[Records supplied]
Lemma insert_desc_filter_in (p : Service -> bool) (r : Service) (l : list Service) :
  StronglySorted not_older l ->
  p r = true ->
  filter p (insert_desc r l) = insert_desc r (filter p l).
Proof.
  intros Hs Hr. induction Hs as [| x l Hs IH Hall].
  - simpl. rewrite Hr. reflexivity.
  - cbn [insert_desc]. destruct (createdAt x <=? createdAt r) eqn:E.
    + rewrite (insert_desc_front r (filter p (x :: l))).
      * cbn [filter]. rewrite Hr. reflexivity.
      * apply Z.leb_le in E. apply Forall_forall. intros y Hy.
        apply filter_In in Hy as [Hy _]. destruct Hy as [<- | Hy]; [exact E|].
        rewrite Forall_forall in Hall. specialize (Hall y Hy).
        unfold not_older in Hall. lia.
    + cbn [filter]. rewrite IH. destruct (p x); [|reflexivity].
      cbn [insert_desc]. rewrite E. reflexivity.
Qed.

(** Leaving records out before or after the ordering comes to the same. *)
Lemma orderBy_filter (p : Service -> bool) (l : list Service) :
  filter p (orderBy_createdAt_desc l) = orderBy_createdAt_desc (filter p l).
Proof.
  induction l as [| a l IH]; simpl; [reflexivity|].
  destruct (p a) eqn:Ha.
  - rewrite insert_desc_filter_in by (apply orderBy_sorted || exact Ha).
    rewrite IH. reflexivity.
  - rewrite insert_desc_filter_out by exact Ha. exact IH.
Qed.

Lemma filter_swap {A} (f g : A -> bool) (l : list A) :
  filter f (filter g l) = filter g (filter f l).
Proof.
  induction l as [| x l IH]; simpl; [reflexivity|].
  destruct (f x) eqn:Ef, (g x) eqn:Eg; simpl; rewrite ?Ef, ?Eg, IH; reflexivity.
Qed.

Lemma find_other_id (i j : ObjectId) (l : list Service) :
  j <> i ->
  find (has_id j) (filter (fun x => negb (has_id i x)) l) = find (has_id j) l.
Proof.
  intros N. induction l as [| x l IH]; simpl; [reflexivity|].
  destruct (has_id i x) eqn:Ei; simpl.
  - assert (Ej : has_id j x = false).
    { unfold has_id in *. apply N.eqb_eq in Ei. apply N.eqb_neq. congruence. }
    rewrite Ej. exact IH.
  - destruct (has_id j x); [reflexivity | exact IH].
Qed.

Lemma deleteService_removed (i : ObjectId) (w : World) :
  fst (deleteService i w) = Normal Undefined ->
  reachable w = true
  /\ reachable (snd (deleteService i w)) = true
  /\ services (snd (deleteService i w)) = filter (fun x => negb (has_id i x)) (services w).
Proof.
  unfold deleteService, try_catch, bind, prisma_service_delete.
  destruct (reachable w) eqn:Hw; [|discriminate].
  destruct (find (has_id i) (services w)); [|discriminate].
  intros _. simpl. auto.
Qed.

Section Listing.

Variable fold : ascii -> ascii.

(** X5. After [deleteService] has succeeded for an id, [getService] of
    that id resolves to [null], every other id reads as before, and
    [getServices], under any search term and status filter, resolves to
    what it resolved to before with the records of that id left out, the
    others in the same order. *)
Theorem deleteService_then_reads (i : ObjectId) (w : World) :
  fst (deleteService i w) = Normal Undefined ->
  fst (getService i (snd (deleteService i w))) = Normal Null
  /\ (forall j, j <> i ->
        fst (getService j (snd (deleteService i w))) = fst (getService j w))
  /\ (forall s f l,
        fst (getServices fold s f w) = Normal l ->
        fst (getServices fold s f (snd (deleteService i w))) =
        Normal (filter (fun x => negb (has_id i x)) l)).
Proof.
  intros H. destruct (deleteService_removed i w H) as [Hw [Hw' S]].
  split; [|split].
  - rewrite (getService_reachable _ _ Hw'), S, find_after_removal. reflexivity.
  - intros j Hj.
    rewrite (getService_reachable _ _ Hw'), (getService_reachable _ _ Hw), S.
    rewrite (find_other_id i j _ Hj). reflexivity.
  - intros s f l E.
    rewrite getServices_reachable in E by exact Hw. injection E as <-.
    rewrite getServices_reachable by exact Hw'. cbn [fst].
    rewrite S, orderBy_filter, filter_swap. reflexivity.
Qed.

(** X6. After [createService] has stored a record ([formData] passes the
    guard, the store answers), [getServices] under any search term and
    status filter lists what it listed before and, if the new record
    satisfies the filter, the new record; in particular with no search
    term and status "all" the new record is listed. *)
Theorem createService_then_getServices
  (formData : FormData) (w : World) (s : JS.nullable) (f : FilterActive.t) (x : Service) :
  ~ invalid_form formData ->
  reachable w = true ->
  (appears x (getServices fold s f (snd (createService formData w))) <->
     appears x (getServices fold s f w)
     \/ (x = created (form_data formData) w
         /\ satisfies fold (whereClause s f) x = true))
  /\ appears (created (form_data formData) w)
       (getServices fold None (FilterActive.make "all") (snd (createService formData w))).
Proof.
  intros H Hw.
  assert (Hw' : reachable (snd (createService formData w)) = true).
  { rewrite (createService_stored _ _ H Hw). exact Hw. }
  assert (S : services (snd (createService formData w)) =
              (services w ++ [created (form_data formData) w])%list).
  { rewrite (createService_stored _ _ H Hw). reflexivity. }
  split.
  - rewrite !appears_iff by assumption. rewrite S, in_app_iff. simpl.
    intuition (subst; auto).
  - apply appears_iff; [exact Hw'|]. rewrite S, in_app_iff. simpl. auto.
Qed.

(** X7. The status filter is compared as text with "all" and "true" only:
    any other value, "false" or not, lists exactly what "false" lists, the
    inactive records; a value that differs from "all" or "true" in case is
    such a value. *)
Theorem getServices_other_status (s : JS.nullable) (f : string) (w : World) :
  f <> "all" -> f <> "true" ->
  getServices fold s (FilterActive.make f) w
  = getServices fold s (FilterActive.make "false") w
  /\ (forall r, appears r (getServices fold s (FilterActive.make f) w) ->
                isActive r = false).
Proof.
  intros Na Nt.
  assert (E : whereClause s (FilterActive.make f) = whereClause s (FilterActive.make "false")).
  { unfold whereClause. cbn [FilterActive.isActive].
    apply String.eqb_neq in Na, Nt. rewrite Na, Nt. reflexivity. }
  split.
  - unfold getServices. rewrite E. reflexivity.
  - intros r [l [El Hin]]. destruct (reachable w) eqn:Hw.
    + rewrite getServices_reachable in El by exact Hw. injection El as <-.
      apply orderBy_In, filter_In in Hin as [_ Hs].
      rewrite E in Hs. unfold satisfies, whereClause in Hs.
      cbn in Hs. apply andb_true_iff in Hs as [Hs _].
      destruct (isActive r); [discriminate | reflexivity].
    + rewrite getServices_unreachable in El by exact Hw.
      injection El as <-. destruct Hin.
Qed.

(** X8. Two search terms that are not blank and fold to the same text
    (such as a word in upper and in lower case) give the same result. *)
Theorem getServices_case_of_term (s s' : string) (f : FilterActive.t) (w : World) :
  whitespace_only s = false ->
  whitespace_only s' = false ->
  foldCase fold s = foldCase fold s' ->
  getServices fold (Some s) f w = getServices fold (Some s') f w.
Proof.
  intros Hs Hs' E.
  assert (T : forall t, whitespace_only t = false ->
            JS.truthy (Some t) && negb (String.eqb (JS.trim (as_string (Some t))) "") = true).
  { intros t Ht. apply not_false_is_true. intros F.
    apply no_text_iff in F. destruct F as [F | [F | [t' [F Ft]]]]; try discriminate.
    - injection F as ->. discriminate.
    - injection F as <-. congruence. }
  assert (Q : forall r, satisfies fold (whereClause (Some s) f) r
                        = satisfies fold (whereClause (Some s') f) r).
  { intros r. unfold satisfies, whereClause. cbn [where_isActive where_OR].
    rewrite (T s Hs), (T s' Hs'). cbn [existsb field_matches as_string].
    unfold contains_insensitive. rewrite E. reflexivity. }
  unfold getServices, try_catch, bind, prisma_service_findMany.
  destruct (reachable w); [|reflexivity].
  rewrite (filter_ext _ _ Q). reflexivity.
Qed.

(** X9. [getServices] only reads: it leaves the collection and the
    invalidation log as they were (when the store answers, the whole
    world), every record it lists is a stored one, and it lists no record
    twice unless the collection holds it twice. *)
Theorem getServices_only_reads (s : JS.nullable) (f : FilterActive.t) (w : World) :
  untouched w (snd (getServices fold s f w))
  /\ (reachable w = true -> snd (getServices fold s f w) = w)
  /\ (forall r, appears r (getServices fold s f w) -> In r (services w))
  /\ (forall l, fst (getServices fold s f w) = Normal l ->
                NoDup (services w) -> NoDup l).
Proof.
  destruct (reachable w) eqn:Hw.
  - rewrite getServices_reachable by exact Hw. cbn [fst snd].
    split; [repeat split|]. split; [reflexivity|]. split.
    + intros r [l [E Hin]]. injection E as <-.
      apply orderBy_In, filter_In in Hin. tauto.
    + intros l E Hn. injection E as <-.
      eapply Permutation_NoDup; [apply orderBy_perm|].
      apply NoDup_filter, Hn.
  - split; [|split; [discriminate|split]].
    + unfold getServices, try_catch, bind, prisma_service_findMany, untouched.
      rewrite Hw. simpl. auto.
    + intros r [l [E Hin]]. rewrite getServices_unreachable in E by exact Hw.
      injection E as <-. destruct Hin.
    + intros l E _. rewrite getServices_unreachable in E by exact Hw.
      injection E as <-. constructor.
Qed.

End Listing.

(* ----------------------------------------------------------------- *)
(** ** The price text *)

Ltac by_code_unit c :=
  destruct c as [[] [] [] [] [] [] [] []]; try discriminate; try reflexivity.





Lemma parseFloat_blank (p : string) :
  whitespace_only p = true -> JS.parseFloat p = JS.NaN.
Proof.
  intros H. apply trimStart_blank in H. unfold JS.parseFloat. rewrite H. reflexivity.
Qed.

Lemma parseFloat_other_lead (c : ascii) (r : string) :
  numeric_lead c = false -> JS.parseFloat (String c r) = JS.NaN.
Proof.
  intros H. unfold JS.parseFloat.
  assert (Hw : JS.isWhiteSpace c = false) by (by_code_unit c).
  cbn [JS.trimStart]. rewrite Hw.
  assert (Hs : JS.readSign (String c r) = (false, String c r)) by (by_code_unit c).
  assert (Hp : String.prefix "Infinity" (String c r) = false) by (by_code_unit c).
  assert (Hd : JS.isDigit c = false) by (by_code_unit c).
  rewrite Hs, Hp. cbn [JS.spanDigits]. rewrite Hd.
  by_code_unit c.
Qed.


(** X11. A price text that is empty or blank, or whose first code unit is
    none of white space, a sign, a digit, a dot and [I] (a currency sign,
    a letter), makes [createService] and [updateService] answer with the
    validation error and write nothing. *)
Theorem price_without_number_rejected
  (formData : FormData) (i : ObjectId) (w : World) (p : string) :
  FormData_get "price" formData = Some p ->
  whitespace_only p = true
  \/ (exists c r, p = String c r /\ numeric_lead c = false) ->
  createService formData w = (Normal (ErrorObject validation_message), w)
  /\ updateService i formData w = (Normal (ErrorObject validation_message), w).
Proof.
  intros Hp H.
  assert (I : invalid_form formData).
  { right; right. rewrite Hp. cbn [JS.ToString].
    destruct H as [H | [c [r [-> H]]]].
    - apply parseFloat_blank, H.
    - apply parseFloat_other_lead, H. }
  split; [apply createService_invalid | apply updateService_invalid]; exact I.
Qed.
[/Records supplied]
Task: Start copying at the line that contains "intros Hp H." and stop after the last line of the records, keeping every line exactly.

Solution to this exercise:
  intros Hp H.
  assert (I : invalid_form formData).
  { right; right. rewrite Hp. cbn [JS.ToString].
    destruct H as [H | [c [r [-> H]]]].
    - apply parseFloat_blank, H.
    - apply parseFloat_other_lead, H. }
  split; [apply createService_invalid | apply updateService_invalid]; exact I.
Qed.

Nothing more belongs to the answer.